Sonja recently passed away, but the other Ali wives are very much with us and eager to stake a claim to having been his main woman.
Now working as a nurse in Florida, Belinda is said to be ready to publish a tell-all book about their years together. In a new documentary film about the fighter, called I Am Ali, Veronica - while conceding that 'he wasn't a faithful husband' - swears her undying love for him.
But it is Lonnie (who took no part in the film, and pointedly declined to attend the premiere last autumn) who has been with him the longest. She will act as executor of his will.

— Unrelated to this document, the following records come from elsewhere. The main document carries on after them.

(** What a construction-time check establishes. *)
Definition definition_ok (d : ToolVersionDefinition) : Prop :=
  let l := Limits d in let fs := Fields (ResourceProjection d) in
  is_ok (ParseToolID (def_ToolID d)) = true /\
  is_ok (ParseSemanticVersion (raw (def_Version d))) = true /\
  (SideEffect d = true -> Risk d <> RiskRead /\ Retry d <> RetrySafe) /\
  (1 <= length fs <= 32)%nat /\ NoDup (map field_Name fs) /\ Forall field_ok fs /\
  1 <= RequestBytes l <= 2 ^ 20 /\ 1 <= ResultBytes l <= 2 ^ 22 /\
  0 < Deadline l <= 30 * Second /\ 1 <= Concurrency l <= 250 /\ 1 <= MaxAttempts l <= 3.

Lemma validate_definition_ok d : ValidateToolVersionDefinition d = Ok tt -> definition_ok d.
Proof.
  unfold ValidateToolVersionDefinition.
  rewrite result_bind_Ok. intros (id & Hid & H). rewrite result_bind_Ok in H.
  destruct H as (v & Hv & H).
  do 3 (case_match; [done|]). case_match eqn:Hread; [done|]. case_match eqn:Hsafe; [done|].
  case_match; [done|]. apply result_bind_Ok in H as ([] & Hp & H).
  case_match eqn:Hl; [done|]. to_prop. change (Z.shiftl 1 20) with (2 ^ 20) in *.
  change (Z.shiftl 4 20) with (2 ^ 22) in *.
  unfold validateProjection in Hp. case_match eqn:Hc; [done|]. to_prop.
  apply validate_fields_ok in Hp as (Hnd & _ & Hf). unfold llen in *.
  assert (Hm : (if MaxFields (ResourceProjection d) =? 0 then 32
                else MaxFields (ResourceProjection d)) <= 32) by lia.
  unfold definition_ok. rewrite Hid, Hv. repeat split; try done; try lia; destruct Hread, Hsafe; congruence.
Qed.

Lemma validate_publication_ok d compiler : ValidateToolPublication d compiler = Ok tt ->
  definition_ok d /\ CanonicalProfile d = "jcs-v1"%string /\
  existsb field_Required (Fields (ResourceProjection d)) = true /\
  validateMetering (Metering d) = Ok tt /\
  exists compile, compiler = Some compile /\
    is_ok (compile (InputSchema d)) = true /\ is_ok (compile (OutputSchema d)) = true.
Proof.
  unfold ValidateToolPublication. rewrite result_bind_Ok.
  intros ([] & Hd%validate_definition_ok & H). destruct compiler as [compile|]; [|done].
  apply result_bind_Ok in H as (? & _ & H). case_match eqn:Hprof; [done|].
  case_match; [done|]. apply result_bind_Ok in H as (? & Hi & H).
  apply result_bind_Ok in H as (? & Ho & H). do 2 (case_match; [done|]).
  case_match eqn:Hreq; [done|]. apply negb_false_iff in Hprof, Hreq.
  apply String.eqb_eq in Hprof. split_and!; try done. exists compile.
  unfold wrap_err in *. split_and!; try done; [by destruct (compile (InputSchema d))|].
  by destruct (compile (OutputSchema d)).
Qed.

(** ** Properties *)

(** [Compare] implements SemVer 2.0.0 precedence: on parsed versions its three-way
    result is the one of the specification, in which numeric identifiers are
    compared by value although the code compares lengths and then bytes. *)
Theorem compare_is_semver (s t : string) (v w : SemanticVersion)
    (Hv : ParseSemanticVersion s = Ok v) (Hw : ParseSemanticVersion t = Ok w) :
  Compare v w = sign_of (spec_precedence v w).
Proof. apply compare_refines; eapply parsed_version_wf; eassumption. Qed.

Lemma compare_is_semver_witness : exists v w,
  ParseSemanticVersion "1.0.0-rc.2" = Ok v /\ ParseSemanticVersion "1.0.0-rc.10+b7" = Ok w /\
  Compare v w = sign_of (spec_precedence v w) /\ Compare v w = -1.
Proof.
  eexists _, _. split; [vm_compute; reflexivity|]. split; [vm_compute; reflexivity|].
  split; [|vm_compute; reflexivity].
  apply (compare_is_semver "1.0.0-rc.2" "1.0.0-rc.10+b7"); vm_compute; reflexivity.
Defined.
(* ===== verification/CredentialCache.v ===== *)
(** * Credential capabilities and the provider cache

    [internal/credentials/capability.go] and [internal/credentials/cache.go].

    Capabilities are mutable objects, so the cache state carries the heap of the
    capabilities providers have handed over, and [Release] updates the object in
    it.  [Resolve] runs two critical sections with the provider call between
    them: [resolve_begin] and [resolve_finish]; every other exported operation is
    one critical section.  An interleaving of goroutines is a sequence of these
    sections ([step]). *)
From Stdlib Require Import Ascii String.
From stdpp Require Import pretty.
From S2P Require Import Prelude GoStd Regex Sha256 Json Primitives ToolCatalog Ports CredentialBinding.

(** ** Capabilities *)

Record Capability := mkCapability {
  metadata : CredentialCapabilityMetadata;
  secret : string;
  released : bool;
}.

Definition safe (value : string) (maximum : Z) : bool :=
  negb (String.eqb value "") && (slen value <=? maximum)
  && String.eqb (TrimSpace value) value && negb (contains_any value NUL_CR_LF).

Definition optionalSafe (value : string) (maximum : Z) : bool :=
  String.eqb value "" || safe value maximum.

Fixpoint validate_values (maximumLength : Z) (seen : gset string) (values : list string)
    : result unit :=
  match values with
  | [] => Ok tt
  | value :: values =>
      if negb (safe value maximumLength) then
        Err (ErrNew "credential capability target metadata is invalid")
      else if bool_decide (value ∈ seen) then
        Err (ErrNew "credential capability target metadata contains duplicates")
      else validate_values maximumLength ({[ value ]} ∪ seen) values
  end.

Definition validateSet (values : list string) (maximumCount maximumLength : Z) : result unit :=
  if maximumCount <? llen values then
    Err (ErrNew "credential capability target metadata exceeds bounds")
  else validate_values maximumLength ∅ values.

Definition validateMetadata (md : CredentialCapabilityMetadata) (now : Z) : result unit :=
  if negb (String.eqb (md_Kind md) CapabilityOAuthAccessToken)
     && negb (String.eqb (md_Kind md) CapabilityAPIToken)
     && negb (String.eqb (md_Kind md) CapabilityMTLS)
     && negb (String.eqb (md_Kind md) CapabilitySignedRequest) then
    Err (ErrNew "credential capability kind is invalid")
  else if negb (safe (md_ProviderRef md) 512) || negb (optionalSafe (md_Issuer md) 512)
          || IsZero (md_IssuedAt md) || IsZero (md_ExpiresAt md)
          || negb (md_IssuedAt md <? md_ExpiresAt md) || negb (now <? md_ExpiresAt md) then
    Err (ErrNew "credential capability lifetime or provider metadata is invalid")
  else
    validateSet (md_Audiences md) 32 512 ≫= fun _ =>
    validateSet (md_Resources md) 32 512 ≫= fun _ =>
    validateSet (md_Scopes md) 64 256 ≫= fun _ =>
    if String.eqb (md_Kind md) CapabilityOAuthAccessToken
       && (llen (md_Audiences md) =? 0) && (llen (md_Resources md) =? 0) then
      Err (ErrNew "OAuth capability requires an audience or resource")
    else if negb (forallb (fun reference => optionalSafe reference 512)
                    [md_LeaseID md; md_RefreshID md; md_RevocationEpoch md]) then
      Err (ErrNew "credential capability lifecycle metadata is invalid")
    else Ok tt.

Definition NewCapability (md : CredentialCapabilityMetadata) (secret : string) (now : Z)
    : result Capability :=
  if (slen secret =? 0) || (Z.shiftl 64 10 <? slen secret) then
    Err (ErrNew "credential capability material is invalid")
  else validateMetadata md now ≫= fun _ => Ok (mkCapability md secret false).

Definition UseSecret {A} (c : Capability) (now : Z) (use : string -> result A) : result A :=
  if released c then Err (ErrNew "credential capability is released")
  else if negb (now <? md_ExpiresAt (metadata c)) then
    Err (ErrNew "credential capability is expired")
  else use (secret c).

(** The owned bytes are zeroed and dropped. *)
Definition Release (c : Capability) : Capability :=
  let md := metadata c in
  mkCapability
    (mkMetadata (md_Kind md) (md_ProviderRef md) (md_Issuer md) (md_Audiences md)
       (md_Resources md) (md_Scopes md) (md_IssuedAt md) (md_ExpiresAt md) "" ""
       (md_RevocationEpoch md))
    "" true.

(** Every formatting path: [String], [GoString], [Error], [MarshalText], [Format]. *)
Definition Capability_String (c : Capability) : string := "[REDACTED]".

Definition cloneCapability (source : option Capability) (now : Z) : result Capability :=
  match source with
  | None => Err (ErrNew "credential cache source is unavailable")
  | Some c =>
      match UseSecret c now (fun secret => NewCapability (metadata c) secret now) with
      | Ok clone => Ok clone
      | Err _ => Err (ErrNew "credential cache source is unusable")
      end
  end.

(** ** The cache *)

Record CacheConfig := mkCacheConfig {
  cfg_MaxEntries : Z;
  cfg_MaximumTTL : Z;
  cfg_ExpirySkew : Z;
}.

Definition NewProviderCache (c : CacheConfig) : result CacheConfig :=
  if (cfg_MaxEntries c <? 1) || (10000 <? cfg_MaxEntries c) || (cfg_MaximumTTL c <=? 0)
     || (24 * Hour <? cfg_MaximumTTL c) || (cfg_ExpirySkew c <? 0)
     || (cfg_MaximumTTL c <=? cfg_ExpirySkew c) then
    Err (ErrNew "credential cache configuration is invalid")
  else Ok c.

(** [source] is the heap location of the capability. *)
Record cachedCapability := mkEntry {
  source : nat;
  expiresAt : Z;
  tenantID : UUID;
  bindingID : UUID;
  runID : string;
  providerType : string;
  revocationEpoch : string;
  lastUsed : Z;
}.

(** [sequence] counts the uses of entries; the [uint64] of the source wraps only after
    2^64 of them. *)
Record cacheState := mkCacheState {
  entries : gmap string cachedCapability;
  inflight : gset string;
  providerEpochs : gmap string string;
  sequence : Z;
  closed : bool;
  heap : gmap nat Capability;
}.

Definition empty_cache : cacheState := mkCacheState ∅ ∅ ∅ 0 false ∅.

Definition validCacheText (value : string) : bool :=
  negb (String.eqb value "") && (slen value <=? 512)
  && String.eqb (TrimSpace value) value && negb (contains_any value NUL_CR_LF).
Definition optionalCacheText (value : string) : bool :=
  String.eqb value "" || validCacheText value.
Definition validCacheContext (governed : CredentialProviderContext) : bool :=
  validCacheText (ctx_Subject governed) && validCacheText (ctx_RunID governed).

(** [writeCachePart]: each value after its length as eight big-endian bytes. *)
Definition cache_part (value : string) : string := str_of (be_bytes 8 (slen value)) +:+ value.
Fixpoint writeCachePart (values : list string) : string :=
  match values with
  | [] => EmptyString
  | value :: values => cache_part value +:+ writeCachePart values
  end.

(** What is written to the hash for the fixed fields, then for the lists. *)
Definition key_fields (d : CredentialBindingDefinition) (governed : CredentialProviderContext)
    (providerEpoch : string) : list string :=
  [UUID_String (bind_ID d); UUID_String (bind_TenantID d);
   UUID_String (bind_ConnectorInstanceID d);
   ProviderType (Provider d); ProviderRef (Provider d); Capability_kind (Provider d);
   dlg_Mode (Delegation d); TrustedIssuer (Delegation d); bind_RevocationEpoch d;
   if bind_Enabled d then "true"%string else "false"%string;
   pretty (MaximumTTL (Cache d)); pretty (ExpirySkew (Cache d));
   ctx_Subject governed; ctx_RunID governed; providerEpoch].
(* ===== verification/Acquisition.v ===== *)
(** * Acquisition of logical invocations

    [internal/adapters/postgres/invocation_acquisition.go]: the claim on the
    (tenant, run, tool call) identity, its recovery after the lease of a crashed
    owner, the classification of a request that finds an existing claim, and the
    completion that publishes the replay envelope. *)
From Stdlib Require Import Ascii String.
From S2P Require Import Prelude GoStd Regex Sha256 Json JsonParse Primitives ToolCatalog Ports Database.

Definition AcquisitionOwned : string := "owned".
Definition AcquisitionRecovered : string := "recovered".
Definition AcquisitionPending : string := "pending".
Definition AcquisitionReplay : string := "replay".
Definition AcquisitionConflict : string := "conflict".
Definition AcquisitionExhausted : string := "recovery_exhausted".

Record Acquired := mkAcquired {
  acq_Kind_ : string;
  acq_Row : Invocation;
  ReplayStatusCode : option Z;
  ReplayResultDigest : option string;
  SafeReplayPayload : option string;
}.

Record AcquisitionRequest := mkAcquisitionRequest {
  ar_Invocation : Invocation;
  ar_OwnerID : string;
  ar_Now : Z;
  ar_LeaseDuration : Z;
  ar_MaxRecoveries : Z;
}.

Definition logicalRequestDigest (v : Invocation) : string :=
  let field f := str_of (be_bytes 8 (slen f)) +:+ f in
  sha256 (field (row_ToolID v) +:+ field (row_ToolVersion v) +:+ field (row_ArgumentDigest v)).
(* ===== verification/Attempts.v ===== *)
(** * Execution attempts and their fences

    [internal/adapters/postgres/attempt_claiming.go]: a worker claims the next
    attempt of an invocation under a lease, checks that its fence is current
    before it sends anything, and finalizes the attempt once.  The attempts of an
    invocation are kept in the order of insertion; the INSERT runs the trigger and
    the constraints of [migrations/sql/00003_attempts.sql]. *)
From Stdlib Require Import Ascii String.
From S2P Require Import Prelude GoStd Regex Sha256 Json JsonParse Primitives ToolCatalog Ports Database.

Definition maxAttemptLease : Z := 5 * Minute.

Definition AttemptClaimed : string := "claimed".
Definition AttemptClaimBusy : string := "busy".
Definition AttemptIneligible : string := "ineligible".

(** The zero [Attempt] of an ineligible claim is [None]. *)
Record AttemptClaim := mkAttemptClaim {
  clm_Kind : string;
  clm_Attempt : option Attempt;
}.

Record AttemptClaimRequest := mkAttemptClaimRequest {
  acr_InvocationID : string; acr_OwnerID : string; acr_Now : Z; acr_LeaseDuration : Z;
  acr_Evidence : string;
}.

Record AttemptFinalization := mkAttemptFinalization {
  fin_InvocationID : string; fin_AttemptNo : Z; fin_Fence : Z; fin_OwnerID : string; fin_Now : Z;
  fin_RequestRef : option string; fin_ResultRef : option string;
  fin_Outcome : string; fin_Retry : option string; fin_Ambiguity : option string;
  fin_Evidence : string;
}.

Definition validJSONObject (value : string) : bool :=
  if slen value =? 0 then true else unmarshals_object value.

Definition validateAttemptClaimRequest (request : AttemptClaimRequest) : result unit :=
  if String.eqb (acr_InvocationID request) "" || String.eqb (acr_OwnerID request) ""
     || IsZero (acr_Now request) || (acr_LeaseDuration request <=? 0)
     || (maxAttemptLease <? acr_LeaseDuration request)
     || negb (validJSONObject (acr_Evidence request)) then
    Err (NewError CodeInvalidArgument "attempt claim fields are invalid" None)
  else Ok tt.

Definition attempt_outcomes : list string :=
  ["not_sent"; "definitely_rejected"; "confirmed_success"; "transient_safe"; "unknown"]%string.

Definition validateAttemptFinalization (final : AttemptFinalization) : result unit :=
  if String.eqb (fin_InvocationID final) "" || (fin_AttemptNo final <=? 0) || (fin_Fence final <=? 0)
     || String.eqb (fin_OwnerID final) "" || IsZero (fin_Now final)
     || negb (one_of_str (fin_Outcome final) attempt_outcomes)
     || negb (validJSONObject (fin_Evidence final)) then
    Err (NewError CodeInvalidArgument "attempt finalization fields are invalid" None)
  else if String.eqb (fin_Outcome final) "unknown" && negb (is_some (fin_Ambiguity final)) then
    Err (NewError CodeInvalidArgument "unknown attempt outcome requires ambiguity classification" None)
  else Ok tt.

Definition attempts_of (tenant invocation : string) (db : database) : list Attempt :=
  default [] (invocation_attempts db !! (tenant, invocation)).

(** [ORDER BY attempt_no DESC LIMIT 1] *)
Definition latest_attempt (l : list Attempt) : option Attempt :=
  foldl (fun best a =>
    match best with
    | Some b => if att_No b <? att_No a then Some a else best
    | None => Some a
    end) None l.

Definition max_of (f : Attempt -> Z) (l : list Attempt) : Z :=
  foldr (fun a m => Z.max (f a) m) 0 l.

Definition optional_in (o : option string) (l : list string) : bool :=
  match o with Some s => one_of_str s l | None => true end.

(** The CHECK constraints of the table. *)
Definition attempt_check (a : Attempt) : bool :=
  (0 <? att_No a) && (att_No a <=? 2 ^ 31 - 1) && (0 <? att_Fence a)
  && match att_Owner a, att_ClaimedAt a, att_LeaseExpiresAt a with
     | None, None, None => true
     | Some owner, Some claimed, Some expires => negb (String.eqb owner "") && (claimed <? expires)
     | _, _, _ => false
     end
  && optional_in (att_Outcome a) attempt_outcomes
  && optional_in (att_Retry a) ["not_retryable"; "retry_safe"; "reconcile_required";
                                "manual_review_required"]
  && optional_in (att_Ambiguity a) ["none"; "possibly_applied"; "provider_state_unknown";
                                    "evidence_conflict"]
  && unmarshals_raw_object (att_Evidence a)
  && match att_FinishedAt a with Some t => att_StartedAt a <=? t | None => true end
  && Bool.eqb (is_some (att_FinishedAt a)) (is_some (att_Outcome a))
  && (negb (bool_decide (att_Outcome a = Some "unknown"%string)) || is_some (att_Ambiguity a)).

(** [INSERT INTO invocation_attempts] with its trigger. *)
Definition attempt_insert (tenant invocation : string) (a : Attempt) (db : database) : result database :=
  let l := attempts_of tenant invocation db in
  if negb (is_some (invocations db !! (tenant, invocation))) then
    Err (constraint_violation "invocation_attempts_tenant_id_invocation_id_fkey")
  else if negb (att_No a =? max_of att_No l + 1) then
    Err (ErrNew "attempt number must be the next monotonic sequence value")
  else if att_Fence a <=? max_of att_Fence l then
    Err (ErrNew "attempt fence must increase monotonically")
  else if negb (attempt_check a) then Err (constraint_violation "invocation_attempts_check")
  else Ok (set_attempts db (<[(tenant, invocation) := l ++ [a]]> (invocation_attempts db))).

Definition or_empty_object (evidence : string) : string :=
  if slen evidence =? 0 then "{}"%string else evidence.

(** The previous attempt still holds its lease. *)
Definition lease_live (now : Z) (previous : Attempt) : bool :=
  negb (is_some (att_FinishedAt previous))
  && match att_LeaseExpiresAt previous with Some e => now <? e | None => false end.

(** [scanAttempt]: the columns of an attempt as they are read. *)
Definition read_attempt `{Columns} (a : Attempt) : Attempt :=
  mkAttempt (att_No a) (att_Fence a) (att_Owner a) (timestamptz <$> att_ClaimedAt a) (timestamptz <$> att_LeaseExpiresAt a)
    (att_RequestRef a) (att_ResultRef a) (att_Outcome a) (att_Retry a) (att_Ambiguity a) (jsonb (att_Evidence a))
    (timestamptz (att_StartedAt a)) (timestamptz <$> att_FinishedAt a).

Definition claim `{Columns} (tenant : string) (request : AttemptClaimRequest) (db : database)
    : result (database * AttemptClaim) :=
  match invocations db !! (tenant, acr_InvocationID request) with
  | None => Err (repositoryError "lock invocation for attempt claim" ErrNoRows)
  | Some v =>
      if negb (String.eqb (row_State v) "ready") && negb (String.eqb (row_State v) "retry_wait") then
        Ok (db, mkAttemptClaim AttemptIneligible None)
      else
        let insert attemptNo fence :=
          let a := mkAttempt attemptNo fence (Some (acr_OwnerID request)) (Some (acr_Now request))
                     (Some (acr_Now request + acr_LeaseDuration request)) None None None None None
                     (or_empty_object (acr_Evidence request)) (acr_Now request) None in
          in_repository "claim invocation attempt"
            (attempt_insert tenant (acr_InvocationID request) a db) ≫= fun db' =>
          Ok (db', mkAttemptClaim AttemptClaimed (Some a)) in
        match latest_attempt (attempts_of tenant (acr_InvocationID request) db) with
        | Some previous =>
            if lease_live (acr_Now request) previous then
              Ok (db, mkAttemptClaim AttemptClaimBusy (Some (read_attempt previous)))
            else insert (wrap_int64 (att_No previous + 1)) (wrap_int64 (att_Fence previous + 1))
        | None => insert 1 1
        end
  end.

Definition Claim `{Columns} (tenant : string) (request : AttemptClaimRequest) (begin : result unit)
    (commit : commit_reply) (db : database) : database * result AttemptClaim :=
  match validateAttemptClaimRequest request with
  | Err err => (db, Err err)
  | Ok _ => WithinTransaction db begin commit (claim tenant request)
  end.

(** What the transaction of [Claim] did, when it took effect. *)
Definition claimed_by `{Columns} (tenant : string) (request : AttemptClaimRequest) (begin : result unit)
    (commit : commit_reply) (db : database) : option AttemptClaim :=
  if is_ok (validateAttemptClaimRequest request) then transacted db begin commit (claim tenant request) else None.

(** The condition the two statements share: the row of the fence, live, with no
    newer attempt. *)
Definition current_row (l : list Attempt) (attemptNo fence : Z) (ownerID : string) (now : Z)
    (a : Attempt) : bool :=
  (att_No a =? attemptNo) && (att_Fence a =? fence) && bool_decide (att_Owner a = Some ownerID)
  && lease_live now a && negb (existsb (fun newer => att_No a <? att_No newer) l).

Definition IsCurrent (tenant invocationID : string) (attemptNo fence : Z) (ownerID : string) (now : Z)
    (db : database) : result bool :=
  if String.eqb invocationID "" || (attemptNo <=? 0) || (fence <=? 0) || String.eqb ownerID ""
     || IsZero now then
    Err (NewError CodeInvalidArgument "attempt fence fields are invalid" None)
  else
    let l := attempts_of tenant invocationID db in
    Ok (existsb (current_row l attemptNo fence ownerID now) l).

Definition finalized (final : AttemptFinalization) (a : Attempt) : Attempt :=
  mkAttempt (att_No a) (att_Fence a) None None None (fin_RequestRef final) (fin_ResultRef final)
    (Some (fin_Outcome final)) (fin_Retry final) (fin_Ambiguity final)
    (or_empty_object (fin_Evidence final)) (att_StartedAt a) (Some (fin_Now final)).

Definition Finalize (tenant : string) (final : AttemptFinalization) (db : database)
    : database * result unit :=
  match validateAttemptFinalization final with
  | Err err => (db, Err err)
  | Ok _ =>
      let l := attempts_of tenant (fin_InvocationID final) db in
      let current := current_row l (fin_AttemptNo final) (fin_Fence final) (fin_OwnerID final)
                       (fin_Now final) in
      let l' := map (fun a => if current a then finalized final a else a) l in
      if existsb current l then
        if forallb attempt_check l' then
          (set_attempts db (<[(tenant, fin_InvocationID final) := l']> (invocation_attempts db)), Ok tt)
        else (db, Err (repositoryError "finalize invocation attempt"
                         (constraint_violation "invocation_attempts_check")))
      else (db, Err (NewError CodeConflict "invocation attempt fence is no longer current" None))
  end.

(** ** Histories *)

(** Any number of workers act on the table; everything else may change the other
    tables at will.  A claim is what took effect, also when its commit was not
    confirmed.  [AttemptRepository.Create], which no part of the program calls, is not
    a step; [ControlStore] has it. *)
Inductive event :=
| EvClaim (tenant : string) (request : AttemptClaimRequest) (outcome : result AttemptClaim) (did : option AttemptClaim)
| EvFinalize (tenant : string) (final : AttemptFinalization) (outcome : result unit)
| EvOther.

Inductive step `{Columns} : database -> event -> database -> Prop :=
| step_claim db tenant request begin commit :
    step db (EvClaim tenant request (Claim tenant request begin commit db).2 (claimed_by tenant request begin commit db))
      (Claim tenant request begin commit db).1
| step_finalize db tenant final :
    step db (EvFinalize tenant final (Finalize tenant final db).2) (Finalize tenant final db).1
| step_other db db' : invocation_attempts db' = invocation_attempts db -> step db EvOther db'.

Inductive history `{Columns} : database -> list event -> database -> Prop :=
| history_nil db : history db [] db
| history_snoc db evs db' ev db'' :
    history db evs db' -> step db' ev db'' -> history db (evs ++ [ev]) db''.

(** The attempt an event inserted for a worker. *)
Definition claimed (key : string * string) (ev : event) : option Attempt :=
  match ev with
  | EvClaim tenant request _ (Some c) =>
      if bool_decide ((tenant, acr_InvocationID request) = key)
         && String.eqb (clm_Kind c) AttemptClaimed
      then clm_Attempt c else None
  | _ => None
  end.

Definition claims (key : string * string) (evs : list event) : list Attempt := omap (claimed key) evs.

(** ** Invariant *)

(** Attempts are numbered and fenced from one upwards and satisfy the
    constraints of the table. *)
Definition numbered (l : list Attempt) : Prop := forall i a, l !! i = Some a ->
  att_No a = Z.of_nat i + 1 /\ att_Fence a = Z.of_nat i + 1 /\ attempt_check a = true.

Definition db_numbered (db : database) : Prop :=
  forall key l, invocation_attempts db !! key = Some l -> numbered l.

(** The row holds what a finalization wrote. *)
Definition finalized_row (final : AttemptFinalization) (l : list Attempt) : Prop :=
  exists a, l !! Z.to_nat (fin_AttemptNo final - 1) = Some (finalized final a).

His send-off will doubtless be a huge global occasion to match those memorable fights, and we can expect at least some members of his family to take ringside seats, alongside the statesman and superstars.
When the service is over, however, the gloves will be off. Then we might see another titanic rumble, as Muhammad Ali's wives and children - legitimate or otherwise - do battle for his legacy.